Ungkapan ‘emerging market’ mengacu pada negara berkembang di Afrika, Amerika Latin, atau Asia. Sementara ekonomi besar seperti AS, Inggris, dan Jepang cenderung memiliki standar hidup yang lebih tinggi dan sistem keuangan yang lebih maju.
Selama krisis ekonomi, investor cenderung menjual aset berisiko, seperti mata uang atau saham pasar berkembang, dan berpegang pada yang lebih aman, seperti dolar AS atau obligasi pemerintah yang dikeluarkan oleh negara-negara besar.
Ekonom Senior Tiongkok di Capital Economics, Julian Evans Pritchard mengatakan, negara-negara yang bergantung pada uang dari luar negeri dan memiliki arus masuk dana asing ke pasar saham dan obligasi mereka, khususnya berisiko tertular. “Risikonya adalah bahwa ketika sentimen berubah lebih negatif, investor asing mulai menarik dana tersebut, yang berdampak pada nilai tukar,” katanya.
Untuk negara-negara yang meminjam banyak dalam mata uang asing, biasanya dalam dolar AS, ini dapat menyulitkan mereka untuk membayar utang mata uang asing mereka. Itulah yang terjadi pada 1997 selama krisis keuangan Asia.
Di Asia, baik India dan Indonesia sangat bergantung pada aliran masuk modal asing, itulah sebabnya mata uang mereka sangat menderita. India, negara pengimpor minyak, telah melihat tagihan impornya meningkat seiring dengan harga minyak yang lebih tinggi dan ini telah menyebabkan defisit neraca berjalannya semakin melebar.

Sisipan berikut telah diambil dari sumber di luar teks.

(** X3. [increment_summary] adds exactly one to [summaries_today] and to
    [total_summaries] of the caller's record (the zeroed record if the
    identity was unseen), leaves the download counters, the date of the
    last reset, the subscription and the tier as they were, leaves every
    other record alone, and saves the table. *)
Theorem increment_summary_exact (clk : Clock) (uid : Z) (w : World) :
  let u := eval (UserManager.get_user clk uid) w in
  let w' := exec (UserManager.increment_summary clk uid) w in
  (exists u',
      users w' !! UserManager.key_of uid = Some u'
      /\ User.summaries_today u' = User.summaries_today u + 1
      /\ User.total_summaries u' = User.total_summaries u + 1
      /\ User.downloads_today u' = User.downloads_today u
      /\ User.total_downloads u' = User.total_downloads u
      /\ User.last_reset u' = User.last_reset u
      /\ User.is_subscribed u' = User.is_subscribed u
      /\ User.is_premium u' = User.is_premium u)
  /\ (forall key, key <> UserManager.key_of uid -> users w' !! key = users w !! key)
  /\ disk w' = users w'
  /\ trace w' = trace w.
Proof.
  cbv zeta. rewrite increment_summary_saved. split; [|split; [|split; reflexivity]].
  - eexists. split; [apply saved_with_lookup|]. repeat split.
  - intros key Hk. now apply saved_with_other.
Qed.

(** X4. After [subscribe_user] the identity is subscribed, its
    [subscription_date] is the time of the call, its counters and tier
    are what they were, and the table is saved. Subscribing again later
    stamps the later time: the date of the first subscription is not
    kept. *)
Theorem subscribe_user_stamps (clk clk' : Clock) (uid : Z)
    (code code' : option string) (w : World) :
  let u := eval (UserManager.get_user clk uid) w in
  let w1 := exec (UserManager.subscribe_user clk uid code) w in
  let w2 := exec (UserManager.subscribe_user clk' uid code') w1 in
  eval (UserManager.is_subscribed clk' uid) w1 = true
  /\ (exists u1 u2,
         users w1 !! UserManager.key_of uid = Some u1
         /\ users w2 !! UserManager.key_of uid = Some u2
         /\ User.subscription_date u1 = Some (now_iso clk)
         /\ User.subscription_date u2 = Some (now_iso clk')
         /\ User.is_premium u1 = User.is_premium u
         /\ User.last_reset u1 = User.last_reset u)
  /\ Props.usage w1 uid = Props.usage (exec (UserManager.get_user clk uid) w) uid
  /\ Props.usage w2 uid = Props.usage w1 uid
  /\ disk w1 = users w1.
Proof.
  cbv zeta. rewrite !subscribe_user_saved.
  set (w1 := Facts.saved_with clk uid (UserManager.set_subscribed clk code) w).
  assert (E1 : users w1 !! UserManager.key_of uid
               = Some (UserManager.set_subscribed clk code
                         (eval (UserManager.get_user clk uid) w)))
    by apply saved_with_lookup.
  split; [|split; [|split; [|split]]].
  - unfold eval, UserManager.is_subscribed, bind.
    now rewrite (get_user_present clk' uid w1 _ E1).
  - eexists. eexists. split; [exact E1|]. split; [apply saved_with_lookup|].
    repeat split.
  - unfold Props.usage. rewrite E1, get_user_lookup. reflexivity.
  - unfold Props.usage. rewrite saved_with_lookup, E1.
    unfold eval. rewrite (get_user_present clk' uid w1 _ E1). reflexivity.
  - reflexivity.
Qed.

Menurut Kepala Ekonom Asia Pasifik untuk IHS Markit, Rajiv Biswas, Negara yang menjalankan defisit neraca berjalan mungkin bergantung pada arus masuk uang asing untuk membiayai pengeluaran dan investasi. Indonesia memiliki cadangan devisa yang rendah dan tingkat kepemilikan asing yang tinggi di pasar saham dan obligasi lokal. Ini membuatnya sangat rentan terhadap investor saat menarik uang mereka keluar dari negara.